(** C23. [create_chain] at the end of a chain takes a free cluster wherever there is one and
    appends it: the chain grows by one cluster that was free, no other entry changes, and
    the free count goes down by one.  It returns 0 only when no cluster is free, and 1 only
    when the table holds the impossible entry 1. *)
Theorem chain_extended v L l c : vol_rep v L -> is_chain (fat_entry (fs v) L) (n_fatent (fs v)) (l ++ [c]) ->
  returns (create_chain c) v (fun r v' =>
    (exists L', vol_rep v' L' /\ is_chain (fat_entry (fs v') L') (n_fatent (fs v')) (l ++ [c; r]) /\ taken (fs v) L L' c r /\
       free_clust (fs v') = free_after (free_clust (fs v)) (-1)) \/
    r = 0 /\ vol_rep v' L /\ (forall k, 2 <= k < n_fatent (fs v) -> fat_entry (fs v) L k <> 0) \/
    r = 1 /\ vol_rep v' L /\ exists k, 2 <= k < n_fatent (fs v) /\ fat_entry (fs v) L k = 1).
Proof.
  intros R C. pose proof (chain_suffix _ _ _ _ _ C) as [Hc He]. eapply returns_mono; [by apply (create_chain_stretch v L c R Hc)|].
  intros r v' (W & [(L' & R' & Tk & _ & Lf)|Cr]); [left|by right]. exists L'. split_and!; [exact R'| |apply Tk..|exact Lf].
  destruct (fat_bounds_same _ _ W) as (_ & _ & ->). apply (chain_ext (fat_entry (fs v) L')); [intros; by apply fat_entry_same|]. by eapply chain_grows.
Qed.

(** The sector [sync_fs] writes for FAT32. *)
Definition writes_fsinfo (f : FATFS) : bool := (fs_type f =? FS_FAT32) && (fsi_flag f =? 1).
Definition fsinfo_sector (f : FATFS) : list Z :=
  ST_DWORD FSI_Nxt_Free (last_clust f) (ST_DWORD FSI_Free_Count (free_clust f)
    (ST_DWORD FSI_StrucSig 0x61417272 (ST_DWORD FSI_LeadSig 0x41615252 (ST_WORD BS_55AA 0xAA55 (replicate 512 0))))).

Lemma fsinfo_bytes f : length (fsinfo_sector f) = 512%nat /\ Forall (inu 8) (fsinfo_sector f).
Proof.
  unfold fsinfo_sector. assert (B0 : Forall (inu 8) (replicate 512 0)) by (apply Forall_replicate; unfold inu; lia).
  destruct (ST_WORD_bytes BS_55AA 0xAA55 _ B0) as [L1 B1]. destruct (ST_DWORD_bytes FSI_LeadSig 0x41615252 _ B1) as [L2 B2].
  destruct (ST_DWORD_bytes FSI_StrucSig 0x61417272 _ B2) as [L3 B3]. destruct (ST_DWORD_bytes FSI_Free_Count (free_clust f) _ B3) as [L4 B4].
  destruct (ST_DWORD_bytes FSI_Nxt_Free (last_clust f) _ B4) as [L5 B5]. split; [|exact B5]. by rewrite L5, L4, L3, L2, L1, length_replicate.
Qed.

Lemma write_fsinfo_run v :
  write_fsinfo v =
  let f := set_winsect (u32 (volbase (fs v) + 1)) (set_win (fsinfo_sector (fs v)) (fs v)) in
  let (r, d) := blk_write (drv f) (win f) (winsect f) 1 (dsk v) in Ret tt (Volume (set_fsi_flag 0 f) d).
Proof.
  unfold write_fsinfo, bind, upd_fs, modify, get_fs, gets, disk_write_at. cbn -[ST_WORD ST_DWORD wrapu fsinfo_sector].
  change (ST_DWORD FSI_Nxt_Free _ _) with (fsinfo_sector (fs v)). by destruct (blk_write _ _ _ _ _).
Qed.

(** The information sector is in place. *)
Lemma write_fsinfo_spec v st L : geom_ok (fs v) -> wflag (fs v) = 0 -> blk_holds (dsk v) st -> (forall s, ~ in_copy (fs v) s -> L !! s = st !! s) ->
  (forall s, fatbase (fs v) <= s < fatbase (fs v) + n_fats (fs v) * fsize (fs v) -> is_Some (st !! s)) ->
  (n_fats (fs v) = 2 -> forall s, fatbase (fs v) <= s < fatbase (fs v) + fsize (fs v) -> st !! (s + fsize (fs v)) = st !! s) ->
  let s1 := volbase (fs v) + 1 in 0 <= volbase (fs v) -> s1 < fatbase (fs v) -> is_Some (L !! s1) ->
  returns write_fsinfo v (fun _ v' => rest_same (fs v) (fs v') /\ wflag (fs v') = 0 /\ winsect (fs v') = s1 /\ win (fs v') = fsinfo_sector (fs v) /\ 
    blk_holds (dsk v') (<[s1 := fsinfo_sector (fs v)]> st)).
Proof.
  intros G F0 Hb Ds Ct Cm s1 Hv Hf Hp. destruct (fsinfo_bytes (fs v)) as [Lf Bf].
  assert (Nc1 : ~ in_copy (fs v) s1) by (unfold in_copy; pose proof (g_fsize _ G); lia). rewrite Ds in Hp by done. pose proof (blk_limit _ _ _ Hb Hp) as Lim.
  destruct (write_one v st s1 (fsinfo_sector (fs v)) (g_drv _ G) Hb Hp Lf Bf) as (d2 & E2 & Hb2). unfold disk_write_at in E2.
  eapply returns_intro.
  { rewrite write_fsinfo_run. cbv zeta. cbn [drv win winsect set_winsect set_win]. rewrite (wrapu_small 32) by (unfold inu; unfold s1 in Lim; lia). fold s1.
    destruct (blk_write (drv (fs v)) (fsinfo_sector (fs v)) s1 1 (dsk v)) as [r d]. injection E2 as _ <-. reflexivity. }
  cbn [fs dsk]. done.
Qed.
○ ○ ○ ○ ○
TASK
Transcribe only, please, the lines from the first line of the records through the line with "the free count". Both of those lines are included.

TASK RESPONSE
(** C23. [create_chain] at the end of a chain takes a free cluster wherever there is one and
    appends it: the chain grows by one cluster that was free, no other entry changes, and
    the free count goes down by one.  It returns 0 only when no cluster is free, and 1 only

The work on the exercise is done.